__LISTED RECORDS__.

--------------------------------------------------

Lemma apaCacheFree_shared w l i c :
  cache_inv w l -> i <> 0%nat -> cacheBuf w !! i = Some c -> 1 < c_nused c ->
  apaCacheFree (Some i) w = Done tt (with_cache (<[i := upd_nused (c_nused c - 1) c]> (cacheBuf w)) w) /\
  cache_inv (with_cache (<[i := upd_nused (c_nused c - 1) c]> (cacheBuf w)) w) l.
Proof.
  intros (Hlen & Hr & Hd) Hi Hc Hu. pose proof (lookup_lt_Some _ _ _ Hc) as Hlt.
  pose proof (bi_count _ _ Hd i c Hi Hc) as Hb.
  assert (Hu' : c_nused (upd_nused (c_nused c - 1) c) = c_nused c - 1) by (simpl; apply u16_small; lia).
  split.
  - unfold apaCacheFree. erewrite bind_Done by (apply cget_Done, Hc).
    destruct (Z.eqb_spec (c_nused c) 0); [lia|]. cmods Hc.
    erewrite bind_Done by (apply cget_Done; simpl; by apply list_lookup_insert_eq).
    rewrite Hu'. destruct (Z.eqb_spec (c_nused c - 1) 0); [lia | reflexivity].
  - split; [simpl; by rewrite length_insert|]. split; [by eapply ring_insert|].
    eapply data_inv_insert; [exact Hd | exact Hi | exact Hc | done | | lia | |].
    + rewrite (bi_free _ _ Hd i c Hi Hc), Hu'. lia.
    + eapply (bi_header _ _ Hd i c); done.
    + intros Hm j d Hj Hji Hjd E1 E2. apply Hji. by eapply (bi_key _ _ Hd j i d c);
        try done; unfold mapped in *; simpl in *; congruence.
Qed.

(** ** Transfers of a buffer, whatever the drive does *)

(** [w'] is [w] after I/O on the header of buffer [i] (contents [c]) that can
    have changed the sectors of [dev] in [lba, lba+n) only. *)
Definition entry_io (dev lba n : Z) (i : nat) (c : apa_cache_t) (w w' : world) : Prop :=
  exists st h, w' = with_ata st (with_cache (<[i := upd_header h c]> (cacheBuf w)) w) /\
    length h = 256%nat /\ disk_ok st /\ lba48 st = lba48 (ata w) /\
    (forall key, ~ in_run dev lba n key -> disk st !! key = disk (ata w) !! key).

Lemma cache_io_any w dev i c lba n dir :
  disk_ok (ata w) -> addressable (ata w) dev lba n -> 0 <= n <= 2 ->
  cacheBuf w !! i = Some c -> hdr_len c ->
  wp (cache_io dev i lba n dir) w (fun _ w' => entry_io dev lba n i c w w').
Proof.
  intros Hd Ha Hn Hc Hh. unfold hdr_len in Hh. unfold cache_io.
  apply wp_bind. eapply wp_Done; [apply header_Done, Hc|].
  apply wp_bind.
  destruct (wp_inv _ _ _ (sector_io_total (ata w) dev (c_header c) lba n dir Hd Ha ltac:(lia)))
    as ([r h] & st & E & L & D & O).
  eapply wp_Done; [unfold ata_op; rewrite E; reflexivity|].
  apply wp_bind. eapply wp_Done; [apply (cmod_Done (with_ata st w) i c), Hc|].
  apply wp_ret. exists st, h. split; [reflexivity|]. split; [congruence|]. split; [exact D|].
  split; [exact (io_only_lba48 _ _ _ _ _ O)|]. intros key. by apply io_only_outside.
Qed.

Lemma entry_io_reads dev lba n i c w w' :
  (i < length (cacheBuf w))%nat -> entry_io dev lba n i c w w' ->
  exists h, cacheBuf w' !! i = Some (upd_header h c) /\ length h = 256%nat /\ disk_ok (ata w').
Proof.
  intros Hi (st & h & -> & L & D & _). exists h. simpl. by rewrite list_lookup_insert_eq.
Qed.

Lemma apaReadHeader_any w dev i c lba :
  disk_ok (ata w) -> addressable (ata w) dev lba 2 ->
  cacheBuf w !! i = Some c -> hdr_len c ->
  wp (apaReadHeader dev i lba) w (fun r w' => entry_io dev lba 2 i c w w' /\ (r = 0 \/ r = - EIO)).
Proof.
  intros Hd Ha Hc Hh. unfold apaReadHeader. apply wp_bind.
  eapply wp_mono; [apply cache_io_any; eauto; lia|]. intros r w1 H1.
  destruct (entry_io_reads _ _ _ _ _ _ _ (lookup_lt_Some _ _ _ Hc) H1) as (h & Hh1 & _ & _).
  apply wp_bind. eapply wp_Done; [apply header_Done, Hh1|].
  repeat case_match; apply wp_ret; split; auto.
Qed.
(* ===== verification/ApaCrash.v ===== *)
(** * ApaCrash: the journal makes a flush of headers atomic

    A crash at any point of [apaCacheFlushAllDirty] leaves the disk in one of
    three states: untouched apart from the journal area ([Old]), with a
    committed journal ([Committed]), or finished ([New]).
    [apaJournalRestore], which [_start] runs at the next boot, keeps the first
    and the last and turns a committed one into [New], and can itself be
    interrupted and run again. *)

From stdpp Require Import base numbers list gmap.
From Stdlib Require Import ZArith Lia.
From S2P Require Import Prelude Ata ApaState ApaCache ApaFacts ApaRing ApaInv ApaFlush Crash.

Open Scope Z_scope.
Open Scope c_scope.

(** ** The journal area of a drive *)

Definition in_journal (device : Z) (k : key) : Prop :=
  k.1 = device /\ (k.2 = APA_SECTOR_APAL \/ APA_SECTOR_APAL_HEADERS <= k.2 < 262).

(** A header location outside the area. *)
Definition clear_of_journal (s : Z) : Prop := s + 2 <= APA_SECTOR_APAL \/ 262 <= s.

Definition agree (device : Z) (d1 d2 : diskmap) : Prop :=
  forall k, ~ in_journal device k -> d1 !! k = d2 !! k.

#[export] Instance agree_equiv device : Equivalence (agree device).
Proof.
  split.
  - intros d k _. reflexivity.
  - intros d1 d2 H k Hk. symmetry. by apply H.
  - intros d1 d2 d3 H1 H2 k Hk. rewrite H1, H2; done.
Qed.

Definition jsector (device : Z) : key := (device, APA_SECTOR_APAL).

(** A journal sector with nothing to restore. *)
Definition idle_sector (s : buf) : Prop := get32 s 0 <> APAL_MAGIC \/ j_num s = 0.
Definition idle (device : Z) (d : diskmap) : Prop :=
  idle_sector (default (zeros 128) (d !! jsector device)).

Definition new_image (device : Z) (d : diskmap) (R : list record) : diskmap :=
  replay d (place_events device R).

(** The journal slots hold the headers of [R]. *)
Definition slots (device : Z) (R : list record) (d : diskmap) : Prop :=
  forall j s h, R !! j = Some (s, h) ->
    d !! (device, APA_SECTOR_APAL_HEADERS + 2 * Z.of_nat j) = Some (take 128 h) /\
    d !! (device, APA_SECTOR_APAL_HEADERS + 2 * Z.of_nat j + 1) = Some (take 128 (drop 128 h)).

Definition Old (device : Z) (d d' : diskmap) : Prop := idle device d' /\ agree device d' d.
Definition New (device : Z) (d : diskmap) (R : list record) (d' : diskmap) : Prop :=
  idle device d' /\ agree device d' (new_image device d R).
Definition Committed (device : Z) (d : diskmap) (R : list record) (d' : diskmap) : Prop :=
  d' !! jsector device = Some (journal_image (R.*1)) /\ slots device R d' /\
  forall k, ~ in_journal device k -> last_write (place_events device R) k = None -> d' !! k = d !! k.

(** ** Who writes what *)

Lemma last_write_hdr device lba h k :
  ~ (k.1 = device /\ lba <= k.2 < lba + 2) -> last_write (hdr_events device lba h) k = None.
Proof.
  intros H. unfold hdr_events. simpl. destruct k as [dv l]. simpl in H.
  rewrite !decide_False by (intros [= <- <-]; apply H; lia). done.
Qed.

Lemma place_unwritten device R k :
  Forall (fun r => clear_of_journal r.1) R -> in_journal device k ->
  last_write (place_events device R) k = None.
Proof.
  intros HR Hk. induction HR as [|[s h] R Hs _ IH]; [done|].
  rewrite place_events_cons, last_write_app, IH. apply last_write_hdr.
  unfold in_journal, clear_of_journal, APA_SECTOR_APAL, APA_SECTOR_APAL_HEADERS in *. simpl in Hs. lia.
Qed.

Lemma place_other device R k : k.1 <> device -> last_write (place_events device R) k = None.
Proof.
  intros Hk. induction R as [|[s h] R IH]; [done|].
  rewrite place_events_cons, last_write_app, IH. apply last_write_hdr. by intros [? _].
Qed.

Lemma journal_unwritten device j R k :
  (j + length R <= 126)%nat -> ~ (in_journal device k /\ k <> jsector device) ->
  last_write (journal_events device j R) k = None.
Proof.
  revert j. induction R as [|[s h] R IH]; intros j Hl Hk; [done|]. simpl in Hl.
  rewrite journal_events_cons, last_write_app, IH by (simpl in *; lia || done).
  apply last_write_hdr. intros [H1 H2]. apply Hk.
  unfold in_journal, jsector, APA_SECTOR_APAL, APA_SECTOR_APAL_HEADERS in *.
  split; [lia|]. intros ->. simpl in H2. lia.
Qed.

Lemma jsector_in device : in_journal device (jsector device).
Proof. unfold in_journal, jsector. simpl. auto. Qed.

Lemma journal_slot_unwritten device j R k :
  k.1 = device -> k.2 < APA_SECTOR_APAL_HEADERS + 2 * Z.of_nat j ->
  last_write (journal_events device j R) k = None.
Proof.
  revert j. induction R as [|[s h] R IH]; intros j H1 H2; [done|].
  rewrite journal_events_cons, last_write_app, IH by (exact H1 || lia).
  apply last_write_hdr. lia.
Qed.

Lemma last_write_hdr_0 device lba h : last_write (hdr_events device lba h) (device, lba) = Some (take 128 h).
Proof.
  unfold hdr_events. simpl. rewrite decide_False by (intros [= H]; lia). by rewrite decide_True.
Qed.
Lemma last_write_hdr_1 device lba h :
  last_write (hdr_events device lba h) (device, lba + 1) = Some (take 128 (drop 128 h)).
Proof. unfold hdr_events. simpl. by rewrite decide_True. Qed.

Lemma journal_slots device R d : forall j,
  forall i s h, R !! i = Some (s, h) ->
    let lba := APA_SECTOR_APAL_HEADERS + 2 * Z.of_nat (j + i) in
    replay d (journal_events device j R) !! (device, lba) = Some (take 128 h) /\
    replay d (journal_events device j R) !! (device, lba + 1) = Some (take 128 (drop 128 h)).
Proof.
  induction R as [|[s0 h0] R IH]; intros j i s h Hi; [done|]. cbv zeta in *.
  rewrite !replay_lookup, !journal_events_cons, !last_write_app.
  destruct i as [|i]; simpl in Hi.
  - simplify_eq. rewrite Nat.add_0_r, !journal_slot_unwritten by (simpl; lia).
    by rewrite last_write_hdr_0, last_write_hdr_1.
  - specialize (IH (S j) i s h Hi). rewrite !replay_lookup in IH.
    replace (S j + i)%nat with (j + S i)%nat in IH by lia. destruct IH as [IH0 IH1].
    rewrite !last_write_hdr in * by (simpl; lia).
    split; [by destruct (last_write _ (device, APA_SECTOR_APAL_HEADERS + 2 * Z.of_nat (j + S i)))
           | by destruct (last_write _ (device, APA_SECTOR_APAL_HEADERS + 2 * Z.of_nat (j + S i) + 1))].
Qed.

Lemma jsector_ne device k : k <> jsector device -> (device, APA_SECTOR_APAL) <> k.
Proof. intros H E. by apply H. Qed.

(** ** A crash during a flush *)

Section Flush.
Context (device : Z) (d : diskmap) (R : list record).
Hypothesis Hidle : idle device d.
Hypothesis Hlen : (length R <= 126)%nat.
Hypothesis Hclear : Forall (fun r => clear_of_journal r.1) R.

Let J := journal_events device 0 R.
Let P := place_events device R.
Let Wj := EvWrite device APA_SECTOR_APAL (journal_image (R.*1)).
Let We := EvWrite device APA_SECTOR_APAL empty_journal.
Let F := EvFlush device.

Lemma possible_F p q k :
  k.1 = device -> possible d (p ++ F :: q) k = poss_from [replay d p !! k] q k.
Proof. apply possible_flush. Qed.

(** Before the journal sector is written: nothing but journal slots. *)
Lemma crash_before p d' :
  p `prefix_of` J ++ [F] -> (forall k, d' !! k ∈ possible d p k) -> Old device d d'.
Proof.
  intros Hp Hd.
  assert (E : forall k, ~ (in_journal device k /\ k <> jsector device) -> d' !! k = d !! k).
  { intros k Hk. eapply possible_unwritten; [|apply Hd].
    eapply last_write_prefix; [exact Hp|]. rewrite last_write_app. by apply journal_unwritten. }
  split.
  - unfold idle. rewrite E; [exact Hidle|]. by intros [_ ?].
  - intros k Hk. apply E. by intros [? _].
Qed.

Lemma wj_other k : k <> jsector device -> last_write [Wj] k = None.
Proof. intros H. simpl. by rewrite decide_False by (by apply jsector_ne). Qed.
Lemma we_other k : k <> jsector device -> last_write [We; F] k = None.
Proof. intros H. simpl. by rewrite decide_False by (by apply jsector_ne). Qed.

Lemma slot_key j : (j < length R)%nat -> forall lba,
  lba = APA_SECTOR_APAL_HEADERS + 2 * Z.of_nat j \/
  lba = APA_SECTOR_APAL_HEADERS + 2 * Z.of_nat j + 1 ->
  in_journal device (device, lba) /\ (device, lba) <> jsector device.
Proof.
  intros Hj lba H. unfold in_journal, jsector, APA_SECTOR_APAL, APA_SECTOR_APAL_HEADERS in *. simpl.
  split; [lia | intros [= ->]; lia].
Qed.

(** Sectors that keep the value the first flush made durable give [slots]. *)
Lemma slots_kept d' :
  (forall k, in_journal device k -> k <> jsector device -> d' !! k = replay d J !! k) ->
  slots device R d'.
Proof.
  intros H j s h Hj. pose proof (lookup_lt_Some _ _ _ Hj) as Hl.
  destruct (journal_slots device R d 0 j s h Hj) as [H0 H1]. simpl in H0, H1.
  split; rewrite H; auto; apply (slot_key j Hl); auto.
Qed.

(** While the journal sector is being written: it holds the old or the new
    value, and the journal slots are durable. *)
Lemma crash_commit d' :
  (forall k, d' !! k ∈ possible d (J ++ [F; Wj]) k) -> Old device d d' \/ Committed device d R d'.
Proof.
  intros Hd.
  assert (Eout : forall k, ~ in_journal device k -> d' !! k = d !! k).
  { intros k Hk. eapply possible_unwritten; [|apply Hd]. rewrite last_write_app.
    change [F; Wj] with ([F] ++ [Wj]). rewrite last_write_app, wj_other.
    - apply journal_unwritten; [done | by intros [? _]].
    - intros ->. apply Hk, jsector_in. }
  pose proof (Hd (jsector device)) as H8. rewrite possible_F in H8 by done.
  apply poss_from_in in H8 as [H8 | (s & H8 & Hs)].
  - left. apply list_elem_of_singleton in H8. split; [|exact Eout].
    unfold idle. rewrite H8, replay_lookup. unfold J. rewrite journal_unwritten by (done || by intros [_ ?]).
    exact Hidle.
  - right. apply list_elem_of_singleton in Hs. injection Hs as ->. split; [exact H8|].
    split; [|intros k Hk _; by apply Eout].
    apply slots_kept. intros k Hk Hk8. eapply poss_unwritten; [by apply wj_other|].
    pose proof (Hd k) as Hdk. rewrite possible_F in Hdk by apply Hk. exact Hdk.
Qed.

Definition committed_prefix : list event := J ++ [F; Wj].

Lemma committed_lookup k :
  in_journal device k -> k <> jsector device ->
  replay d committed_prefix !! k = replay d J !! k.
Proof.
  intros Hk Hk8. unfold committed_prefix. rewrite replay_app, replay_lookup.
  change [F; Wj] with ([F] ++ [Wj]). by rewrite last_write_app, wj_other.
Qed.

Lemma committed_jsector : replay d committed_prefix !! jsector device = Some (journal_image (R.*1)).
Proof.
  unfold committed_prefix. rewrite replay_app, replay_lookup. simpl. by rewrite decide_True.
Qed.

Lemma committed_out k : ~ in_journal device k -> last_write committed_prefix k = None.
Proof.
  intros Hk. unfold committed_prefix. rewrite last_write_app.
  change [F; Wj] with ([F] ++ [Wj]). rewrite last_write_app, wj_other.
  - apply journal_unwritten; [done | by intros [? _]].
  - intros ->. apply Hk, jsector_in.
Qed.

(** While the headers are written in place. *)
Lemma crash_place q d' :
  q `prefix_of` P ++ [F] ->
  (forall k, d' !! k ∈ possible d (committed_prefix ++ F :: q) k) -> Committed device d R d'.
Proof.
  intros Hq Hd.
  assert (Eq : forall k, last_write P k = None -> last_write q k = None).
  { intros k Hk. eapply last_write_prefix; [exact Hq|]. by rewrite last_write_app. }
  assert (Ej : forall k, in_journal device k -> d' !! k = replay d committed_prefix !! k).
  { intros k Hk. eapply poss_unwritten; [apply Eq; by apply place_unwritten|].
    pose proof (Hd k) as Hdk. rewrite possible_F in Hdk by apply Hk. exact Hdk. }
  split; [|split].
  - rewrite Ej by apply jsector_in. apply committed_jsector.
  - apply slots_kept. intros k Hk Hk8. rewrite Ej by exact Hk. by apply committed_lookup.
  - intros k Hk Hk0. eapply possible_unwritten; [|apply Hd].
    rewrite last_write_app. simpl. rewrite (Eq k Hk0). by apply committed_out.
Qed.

--------------------------------------------------

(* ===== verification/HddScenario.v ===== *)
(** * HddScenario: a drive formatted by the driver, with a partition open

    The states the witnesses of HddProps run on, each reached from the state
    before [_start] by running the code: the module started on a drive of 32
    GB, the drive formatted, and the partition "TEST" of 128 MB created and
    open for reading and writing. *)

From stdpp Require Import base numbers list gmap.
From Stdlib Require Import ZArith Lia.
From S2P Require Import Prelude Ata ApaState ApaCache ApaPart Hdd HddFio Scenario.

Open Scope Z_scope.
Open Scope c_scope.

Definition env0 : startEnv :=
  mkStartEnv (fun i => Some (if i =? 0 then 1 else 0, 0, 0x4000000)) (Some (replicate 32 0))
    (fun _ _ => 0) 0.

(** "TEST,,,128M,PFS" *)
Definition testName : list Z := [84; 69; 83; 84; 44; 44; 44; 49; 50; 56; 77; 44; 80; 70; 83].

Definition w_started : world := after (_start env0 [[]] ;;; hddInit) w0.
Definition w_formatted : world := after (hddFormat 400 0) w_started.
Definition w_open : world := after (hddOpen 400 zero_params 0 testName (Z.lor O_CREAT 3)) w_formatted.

--------------------------------------------------

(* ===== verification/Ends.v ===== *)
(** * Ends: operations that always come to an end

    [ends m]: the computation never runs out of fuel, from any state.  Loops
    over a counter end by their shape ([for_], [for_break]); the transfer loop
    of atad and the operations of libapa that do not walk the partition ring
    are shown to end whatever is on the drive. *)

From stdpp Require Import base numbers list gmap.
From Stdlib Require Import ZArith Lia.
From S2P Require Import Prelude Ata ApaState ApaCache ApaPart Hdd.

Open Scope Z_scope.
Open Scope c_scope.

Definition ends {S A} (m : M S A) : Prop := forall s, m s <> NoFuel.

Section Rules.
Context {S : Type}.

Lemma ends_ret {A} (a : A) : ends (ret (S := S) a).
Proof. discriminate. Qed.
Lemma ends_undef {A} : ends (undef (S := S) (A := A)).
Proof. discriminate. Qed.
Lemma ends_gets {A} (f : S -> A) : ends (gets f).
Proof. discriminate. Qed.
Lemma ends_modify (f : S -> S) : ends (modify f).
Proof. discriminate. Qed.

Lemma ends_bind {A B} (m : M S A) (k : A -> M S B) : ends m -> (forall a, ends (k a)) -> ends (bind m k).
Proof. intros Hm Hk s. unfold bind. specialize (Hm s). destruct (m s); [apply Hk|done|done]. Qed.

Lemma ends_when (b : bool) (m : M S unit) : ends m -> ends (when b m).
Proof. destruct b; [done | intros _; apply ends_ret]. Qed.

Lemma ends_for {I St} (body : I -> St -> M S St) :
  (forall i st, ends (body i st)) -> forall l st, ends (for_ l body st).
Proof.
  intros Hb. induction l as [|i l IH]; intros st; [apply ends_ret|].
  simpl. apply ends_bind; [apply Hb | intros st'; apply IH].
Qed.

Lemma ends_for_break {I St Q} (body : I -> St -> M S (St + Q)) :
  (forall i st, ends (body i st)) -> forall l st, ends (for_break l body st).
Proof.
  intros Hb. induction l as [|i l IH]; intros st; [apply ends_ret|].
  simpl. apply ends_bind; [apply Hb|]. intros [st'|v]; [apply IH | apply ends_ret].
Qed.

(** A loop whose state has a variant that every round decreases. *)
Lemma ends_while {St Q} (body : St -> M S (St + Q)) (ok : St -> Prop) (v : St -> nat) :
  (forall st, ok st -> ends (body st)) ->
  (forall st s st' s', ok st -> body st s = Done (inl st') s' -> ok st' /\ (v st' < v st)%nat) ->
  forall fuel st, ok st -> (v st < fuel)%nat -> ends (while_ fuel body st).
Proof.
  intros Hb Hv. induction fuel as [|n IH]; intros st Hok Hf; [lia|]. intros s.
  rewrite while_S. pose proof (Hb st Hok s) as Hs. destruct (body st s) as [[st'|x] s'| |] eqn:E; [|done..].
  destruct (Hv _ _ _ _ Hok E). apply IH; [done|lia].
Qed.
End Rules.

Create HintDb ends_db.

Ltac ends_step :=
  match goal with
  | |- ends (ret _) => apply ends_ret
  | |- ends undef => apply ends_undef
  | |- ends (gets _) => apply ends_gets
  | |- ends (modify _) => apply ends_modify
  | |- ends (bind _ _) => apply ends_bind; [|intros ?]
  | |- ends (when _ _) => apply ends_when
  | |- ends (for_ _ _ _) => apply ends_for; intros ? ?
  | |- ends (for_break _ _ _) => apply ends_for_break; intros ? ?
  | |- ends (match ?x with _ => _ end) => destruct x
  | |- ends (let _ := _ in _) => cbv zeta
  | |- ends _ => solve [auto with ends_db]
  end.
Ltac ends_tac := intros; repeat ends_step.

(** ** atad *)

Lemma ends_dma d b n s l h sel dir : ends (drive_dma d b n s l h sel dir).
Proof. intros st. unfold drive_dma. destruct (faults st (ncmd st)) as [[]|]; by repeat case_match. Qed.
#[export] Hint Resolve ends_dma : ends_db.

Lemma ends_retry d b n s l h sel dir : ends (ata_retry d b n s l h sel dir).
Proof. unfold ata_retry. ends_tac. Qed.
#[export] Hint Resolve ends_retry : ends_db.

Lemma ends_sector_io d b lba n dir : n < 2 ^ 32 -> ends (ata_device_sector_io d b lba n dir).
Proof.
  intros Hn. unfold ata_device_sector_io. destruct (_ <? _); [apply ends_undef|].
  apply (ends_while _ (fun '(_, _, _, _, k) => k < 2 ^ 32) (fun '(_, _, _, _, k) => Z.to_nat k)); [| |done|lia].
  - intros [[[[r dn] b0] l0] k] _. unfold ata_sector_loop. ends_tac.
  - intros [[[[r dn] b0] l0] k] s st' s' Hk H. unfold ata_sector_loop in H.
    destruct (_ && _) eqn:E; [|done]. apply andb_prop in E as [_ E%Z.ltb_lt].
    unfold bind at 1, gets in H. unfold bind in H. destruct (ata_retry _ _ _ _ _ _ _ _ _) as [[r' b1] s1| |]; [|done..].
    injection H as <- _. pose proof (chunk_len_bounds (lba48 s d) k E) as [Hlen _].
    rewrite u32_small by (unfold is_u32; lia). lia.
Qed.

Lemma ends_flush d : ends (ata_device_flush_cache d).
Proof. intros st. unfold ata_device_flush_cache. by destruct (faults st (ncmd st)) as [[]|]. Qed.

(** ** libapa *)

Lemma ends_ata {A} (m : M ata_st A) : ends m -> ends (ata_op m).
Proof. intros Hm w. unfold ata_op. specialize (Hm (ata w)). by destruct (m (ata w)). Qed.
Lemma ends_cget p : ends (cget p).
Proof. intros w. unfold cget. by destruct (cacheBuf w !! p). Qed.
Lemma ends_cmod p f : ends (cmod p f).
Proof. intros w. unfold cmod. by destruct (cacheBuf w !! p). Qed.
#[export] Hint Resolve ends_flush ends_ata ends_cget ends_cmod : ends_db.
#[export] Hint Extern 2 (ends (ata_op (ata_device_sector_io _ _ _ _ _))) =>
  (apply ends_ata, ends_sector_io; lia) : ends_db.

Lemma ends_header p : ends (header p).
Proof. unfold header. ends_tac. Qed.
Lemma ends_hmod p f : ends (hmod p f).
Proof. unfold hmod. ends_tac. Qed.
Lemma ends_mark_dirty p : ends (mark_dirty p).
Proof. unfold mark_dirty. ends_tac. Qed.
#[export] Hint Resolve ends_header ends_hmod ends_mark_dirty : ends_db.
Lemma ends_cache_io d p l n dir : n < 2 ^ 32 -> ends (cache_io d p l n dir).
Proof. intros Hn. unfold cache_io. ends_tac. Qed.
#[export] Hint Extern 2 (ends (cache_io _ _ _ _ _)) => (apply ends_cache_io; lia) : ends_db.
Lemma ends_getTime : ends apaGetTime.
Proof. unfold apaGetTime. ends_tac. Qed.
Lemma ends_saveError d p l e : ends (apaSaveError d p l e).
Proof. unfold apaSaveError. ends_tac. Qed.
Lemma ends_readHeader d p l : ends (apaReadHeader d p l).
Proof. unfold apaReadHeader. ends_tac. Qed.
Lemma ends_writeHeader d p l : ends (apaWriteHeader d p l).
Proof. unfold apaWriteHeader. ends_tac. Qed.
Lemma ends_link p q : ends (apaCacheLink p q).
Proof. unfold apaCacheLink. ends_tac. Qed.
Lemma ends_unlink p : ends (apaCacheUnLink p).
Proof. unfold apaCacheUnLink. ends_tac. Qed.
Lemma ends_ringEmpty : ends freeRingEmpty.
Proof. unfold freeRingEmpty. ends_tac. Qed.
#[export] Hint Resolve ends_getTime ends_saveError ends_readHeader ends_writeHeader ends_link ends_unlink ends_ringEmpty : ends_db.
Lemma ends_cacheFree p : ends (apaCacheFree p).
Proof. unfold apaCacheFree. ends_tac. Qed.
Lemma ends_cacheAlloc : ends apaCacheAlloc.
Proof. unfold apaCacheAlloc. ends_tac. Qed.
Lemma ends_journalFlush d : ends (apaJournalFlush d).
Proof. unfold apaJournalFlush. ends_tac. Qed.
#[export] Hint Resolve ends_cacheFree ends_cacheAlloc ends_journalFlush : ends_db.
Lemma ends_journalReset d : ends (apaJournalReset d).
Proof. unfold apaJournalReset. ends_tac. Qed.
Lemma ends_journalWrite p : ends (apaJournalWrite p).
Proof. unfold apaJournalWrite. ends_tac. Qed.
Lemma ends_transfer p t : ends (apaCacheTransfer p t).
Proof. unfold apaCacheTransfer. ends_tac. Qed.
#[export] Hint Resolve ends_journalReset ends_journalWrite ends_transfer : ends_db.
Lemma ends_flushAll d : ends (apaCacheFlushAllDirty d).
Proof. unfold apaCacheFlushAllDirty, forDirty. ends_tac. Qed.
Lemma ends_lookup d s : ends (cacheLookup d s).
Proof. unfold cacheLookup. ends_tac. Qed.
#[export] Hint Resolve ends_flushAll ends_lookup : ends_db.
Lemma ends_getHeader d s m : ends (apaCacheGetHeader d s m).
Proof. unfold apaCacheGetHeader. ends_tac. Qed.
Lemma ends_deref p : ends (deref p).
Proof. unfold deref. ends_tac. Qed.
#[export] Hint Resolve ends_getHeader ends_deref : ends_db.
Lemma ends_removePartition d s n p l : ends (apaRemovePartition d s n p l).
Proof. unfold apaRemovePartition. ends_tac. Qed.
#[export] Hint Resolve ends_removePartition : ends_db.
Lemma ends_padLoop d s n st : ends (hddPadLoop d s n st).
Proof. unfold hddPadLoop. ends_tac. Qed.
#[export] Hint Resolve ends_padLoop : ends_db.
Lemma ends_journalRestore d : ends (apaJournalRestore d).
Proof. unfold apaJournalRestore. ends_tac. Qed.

--------------------------------------------------

__TRY IT__. Beginning at the line with "apply (ends_while _" and ending at the line with "Lemma ends_cmod p f : ends (cmod p f).", reproduce each line of the data above exactly, and add no other lines.

__RESPONSE__.
  apply (ends_while _ (fun '(_, _, _, _, k) => k < 2 ^ 32) (fun '(_, _, _, _, k) => Z.to_nat k)); [| |done|lia].
  - intros [[[[r dn] b0] l0] k] _. unfold ata_sector_loop. ends_tac.
  - intros [[[[r dn] b0] l0] k] s st' s' Hk H. unfold ata_sector_loop in H.
    destruct (_ && _) eqn:E; [|done]. apply andb_prop in E as [_ E%Z.ltb_lt].
    unfold bind at 1, gets in H. unfold bind in H. destruct (ata_retry _ _ _ _ _ _ _ _ _) as [[r' b1] s1| |]; [|done..].
    injection H as <- _. pose proof (chunk_len_bounds (lba48 s d) k E) as [Hlen _].
    rewrite u32_small by (unfold is_u32; lia). lia.
Qed.

Lemma ends_flush d : ends (ata_device_flush_cache d).
Proof. intros st. unfold ata_device_flush_cache. by destruct (faults st (ncmd st)) as [[]|]. Qed.

(** ** libapa *)

Lemma ends_ata {A} (m : M ata_st A) : ends m -> ends (ata_op m).
Proof. intros Hm w. unfold ata_op. specialize (Hm (ata w)). by destruct (m (ata w)). Qed.
Lemma ends_cget p : ends (cget p).
Proof. intros w. unfold cget. by destruct (cacheBuf w !! p). Qed.
Lemma ends_cmod p f : ends (cmod p f).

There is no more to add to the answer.